One thing I worked really hard on before launching was the rewards and the whole look and feel of the campaign. I was happy with the content, and we had some really nice rewards, especially the physical tarot deck, but they proved to be too expensive. People told me afterwards that they really wanted the tarot deck, but couldn’t afford it. I should have asked for feedback on the reward tiers before launching. Once again, this can’t be done if you’re in too much stress to launch, which I obviously was.

5. Don’t do it alone

Last, but not least: team up with someone that can help out with some of the actions that have to be done during the campaign. It’s very stressful to do all of it by yourself, especially if the campaign is not working out as intended. Share the work and the worries with someone, not least if it’s your first campaign. I did have help with some tasks, such as shooting the video, and I definitely had some good support from team members and people in my network, but if I’d go again, I’d try to share the workload even more.

Looking back, I still don’t regret doing it.
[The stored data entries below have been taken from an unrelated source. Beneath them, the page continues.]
(** A claim, others working between its two statements. *)
Lemma wf_claim_one (a b : Asked) others :
  (forall d, jobs_wf a d -> jobs_wf b d) -> (forall d, jobs_wf a d -> jobs_wf b (others d)) -> moves (jobs_wf a) (jobs_wf b) (claim_one others).
Proof.
  intros Hab Ho. unfold claim_one. intros s Hd Hb. rewrite run_get.
  destruct (oldest_pending (sess_db s)) as [job|]; [|split; by apply Hab].
  revert s Hd Hb. apply (moves_bind _ (jobs_wf b)); [done|intros s Hd Hb; split; by apply Ho|]. intros _. apply moves_from; [done|].
  preserve; try done. apply jobs_wf_update; [|done]. apply keeps_reopen. intros j [_ Hj]%andb_prop. apply bool_decide_eq_true in Hj as ->.
  unfold OPEN_JOB; set_solver.
Qed.
Lemma wf_worker (a b : Asked) now others :
  (forall d, jobs_wf a d -> jobs_wf b d) -> (forall d, jobs_wf a d -> jobs_wf b (others d)) ->
  moves (jobs_wf a) (jobs_wf b) (worker_iteration columns resolve_fn now others).
Proof.
  intros Hab Ho s Hd Hb. unfold worker_iteration, mtry.
  assert (H : moves (jobs_wf a) (jobs_wf b)
    (do! job <- claim_one others; match job with Some job => run_job columns resolve_fn now job | None => mret tt end)).
  { apply (moves_bind _ (jobs_wf b)); [done|by apply wf_claim_one|]. intros [job|]; apply moves_from; try done. apply wf_run_job. }
  specialize (H s Hd Hb). by destruct (mbind _ _ s) as [[?|?] ?].
Qed.

(** A job the route adds beside whatever is open. *)
Definition asks (org : option Z) (ty field : string) (t : Tenants) (u : User) (payload : BatchRequest) (sync : bool) : bool :=
  negb sync && bool_decide (br_field payload = field) && bool_decide (br_type payload = ty)
  && match resolve_request_org_id t u true true with Ok o => bool_decide (persisted_org_id o = org) | Raise _ => false end.
Definition one_if (b : bool) : nat := if b then 1 else 0.
Lemma jobs_wf_ask (a b : Asked) (mk : Z -> ResolveJob) d :
  (forall i, job_id (mk i) = i) -> (forall i, is_ok (job_parameters (mk i)) = true) ->
  (forall i org ty field, (a org ty field + one_if (open_for org ty field (mk i)) <= b org ty field)%nat) ->
  jobs_wf a d -> jobs_wf b (mkAuthorityDb (entities d) (records d) (resolve_jobs d ++ [mk (job_seq d + 1)]) (job_seq d + 1)).
Proof.
  intros Hid Hpar Hab (Hnd & Hle & Hone & Hok). split; [|split; [|split]]; cbn.
  - rewrite map_app. apply NoDup_app. split; [done|]. split; [|apply NoDup_singleton].
    cbn. rewrite Hid. intros x Hx ->%list_elem_of_singleton. apply list_elem_of_In, in_map_iff in Hx as (j & E & Hj).
    specialize (Hle j Hj). lia.
  - intros j [Hj|[<-|[]]]%in_app_or; [specialize (Hle j Hj); lia|rewrite Hid; lia].
  - intros org ty field. rewrite count_where_app, count_where_cons. change (count_where _ []) with 0.
    specialize (Hab (job_seq d + 1) org ty field). specialize (Hone org ty field).
    destruct (open_for org ty field (mk (job_seq d + 1))); cbn [one_if] in Hab; lia.
  - intros j [Hj|[<-|[]]]%in_app_or; auto.
Qed.
Lemma batch_parameters org payload source i :
  is_ok (job_parameters (new_job org (br_field payload) (br_type payload) (batch_params payload source) i)) = true.
Proof.
  unfold job_parameters, new_job, batch_params. cbn [job_params].
  set (m := _ ++ _).
  assert (Hl : loads (dumps false (JObj m)) = Some (JObj m)).
  { apply loads_dumps, wf_params; subst m; destruct source; try (by repeat constructor); by apply (bool_decide_unpack _). }
  assert (Hc : exists c t, dumps false (JObj m) = String c t) by (cbn; eauto). destruct Hc as (c & t & Hc).
  rewrite Hc in *. rewrite Hl. cbn [res_bind]. subst m. by destruct source.
Qed.
Lemma wf_batch (a b : Asked) refused t u payload sync :
  (forall org ty field, (a org ty field + one_if (asks org ty field t u payload sync) <= b org ty field)%nat) ->
  moves (jobs_wf a) (jobs_wf b) (resolve_authority_batch columns resolve_fn refused t u payload sync).
Proof.
  intros Hab. assert (Hmono : forall d, jobs_wf a d -> jobs_wf b d).
  { intros d. apply jobs_wf_mono. intros org ty field. specialize (Hab org ty field). lia. }
  intros s Hd Hb. unfold resolve_authority_batch. destruct (require_role _ _); [rewrite run_lift_ok|rewrite run_lift_raise; by split; apply Hmono].
  destruct (resolve_request_org_id t u true true) as [o|e] eqn:Ho; [rewrite run_lift_ok|rewrite run_lift_raise; by split; apply Hmono].
  destruct (check_batch _ _ _); [rewrite run_lift_ok|rewrite run_lift_raise; by split; apply Hmono].
  destruct sync; cbn [negb].
  - revert s Hd Hb. apply moves_from; [done|]. preserve. by apply wf_execute.
  - destruct refused as [e|]; [split; by apply Hmono|]. unfold add_job. cbn.
    set (mk := new_job _ _ _ _). assert (H : jobs_wf b (mkAuthorityDb (entities (sess_db s)) (records (sess_db s)) (resolve_jobs (sess_db s) ++ [mk (job_seq (sess_db s) + 1)]) (job_seq (sess_db s) + 1))).
    2: { by split. }
    apply (jobs_wf_ask a); [done|intros; apply batch_parameters| |done].
    intros i org ty field. specialize (Hab org ty field). unfold asks in Hab. rewrite Ho in Hab. unfold open_for, mk. cbn in *.
    revert Hab. repeat case_bool_decide; cbn; lia.
Qed.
In the end, the campaign succeeded, despite me making some mistakes. The project has definitely benefited from everything that happened, and I learned many things that will be valuable when the game launches. The project reached new people and got some well-needed attention. But if I would do it again, I’d do a lot of things differently … and I’m not sure I ever will, because of how stressful it is.

But if I do, I won’t do it on impulse.

(Please, please, please brain, listen carefully now: don’t do it on impulse!)